I spoke to Nana-Jo and Sirra Ndow, ANEKED’s country director, about the current situation in The Gambia. Yahya Jammeh ruled for 22 years. For many young people, his version of The Gambia is all they have known. Nana-Jo views accountability as an “absolutely crucial” step in rebuilding society. As The Gambia did not emerge from a civil war or major post-election violence, it is seemingly easy to think that all is well once the dictator is ousted. Accountability, however, ensures that perpetrators understand the consequences of their actions and, more importantly, it signals that such atrocities are unacceptable going forward.



Sirra explains that Gambian society and culture are already primed towards impunity: a broken justice system actively deters people from seeking accountability while the expenses and time to pursue a case are a serious obstacle. The importance of forgiveness in Christianity and Islam, The Gambia’s major faiths, also makes seeking justice and holding onto past wrongs, however heinous, look morally dubious. Sirra emphasizes that the culture of impunity existed before Yahya Jammeh and persists even now, so the country needs to reverse the pattern to avoid becoming vulnerable to similar events in the future. Delaying prosecutions has further entrenched impunity. Victims are discouraged from pursuing justice; Nana-Jo points out that there was widespread outrage when the first Junglers were released in 2019, but the recent releases sparked a much smaller outcry.




Yusupha Mbye testified during Session 8 of the TRRC. On 10 April 2000, he had joined fellow students at a protest. He was 17 at the time. The Police Intervention Unit (PIU) officers released teargas and chased them. News of students being shot spread through the crowd – suddenly, paramilitary officers opened fire. Yusupha Mbye woke up in excruciating pain. A bullet had struck his neck and lodged in his spine. He was completely paralyzed. He spent the next decade struggling to get adequate healthcare and redress for his injuries, with no aid or even acknowledgement from the Government.


19 years later, during his testimony, Yusupha Mbye expressed anger that the people who did this to him never faced any punishment. He emphasized that reconciliation was not possible without justice and questioned why prosecutions were not implemented alongside the TRRC. Several witnesses echoed his feelings.

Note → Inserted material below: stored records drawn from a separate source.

Definition choose_cache_aware (env : environ) (c : SchedulerCandidate)
    (cs : list SchedulerCandidate) (s : Scheduler) : SchedulerDecision * Scheduler :=
  let oldest := oldest_of c cs in
  let n := n_candidates (c :: cs) in
  let bypass_count := dget_or (c_request_id oldest) 0%Z (bypass_counts s) in
  if (max_bypass env <=? bypass_count)%Z then
    record_decision (mkDecision (Some (c_request_id oldest)) CACHE_AWARE_FIFO FAIRNESS_FIFO n) s
  else
    match List.find c_threadwake_cache_ready (c :: cs) with
    | None =>
        record_decision (mkDecision (Some (c_request_id oldest)) CACHE_AWARE_FIFO FIFO_OLDEST n) s
    | Some cache_ready =>
        if String.eqb (c_request_id cache_ready) (c_request_id oldest) then
          record_decision (mkDecision (Some (c_request_id oldest)) CACHE_AWARE_FIFO FIFO_OLDEST n) s
        else
          record_decision
            (mkDecision (Some (c_request_id cache_ready)) CACHE_AWARE_FIFO CACHE_AFFINITY n)
            (bypass_older cache_ready (c :: cs) s)
    end.

Definition choose_next (env : environ) (candidates : list SchedulerCandidate)
    (capacity_available : bool) (s : Scheduler) : SchedulerDecision * Scheduler :=
  if negb capacity_available then
    record_decision (mkDecision None (policy env) CAPACITY_UNAVAILABLE (n_candidates candidates)) s
  else
    match candidates with
    | [] => record_decision (mkDecision None (policy env) NO_ELIGIBLE_REQUEST 0) s
    | c :: cs =>
        let s := mkScheduler (last_decision s) (bypass_counts s)
                   (countb c_threadwake_cache_ready candidates) (fairness_bypasses s) in
        match policy env with
        | FIFO => choose_fifo c cs s
        | CACHE_AWARE_FIFO => choose_cache_aware env c cs s
        end
    end.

Considering the multitude of violent incidents that occurred during Yahya Jammeh’s reign, victims have been awaiting justice for decades. Multiple perpetrators, including several Junglers, have returned to civil society and are likely running into their victims. This is a situation that is bound to explode. As Nana-Jo put it, you cannot ignore the past: “If you do not deal with it, it will come back and slap you in the face.”


As Gambian society is in transition, continuing to push for reconciliation without justice only deepens the divide between people and the State. Sirra points out that “reconciliation and forgiveness are in [Gambia’s] DNA, […] the missing element is accountability.”


Setting truth commissions immediately after military dictatorships or armed conflicts actively precludes the possibility of judicial recourse, sometimes resulting in zero prosecutions. For example, the truth-seeking exercise in Liberia was followed by no prosecutions within the country – the only prosecutions took place outside Liberia. A similar pattern is emerging in The Gambia (with the exception of Yankuba Touray), exacerbated by the fact that many recommended for prosecution live outside the country and multiple perpetrators currently work with Gambian security agencies.


Three alleged perpetrators were apprehended abroad. Former Minister of Interior Ousman Sonko is under investigation in Switzerland and former Junglers Michael Correa and Bai Lowe were indicted in the United States and Germany respectively. However, Nana-Jo emphasizes that victims cannot constantly rely on other governments for justice. Local ownership is crucial in transitional justice. To move forward as a nation, Gambians need to see prosecutions within their own borders.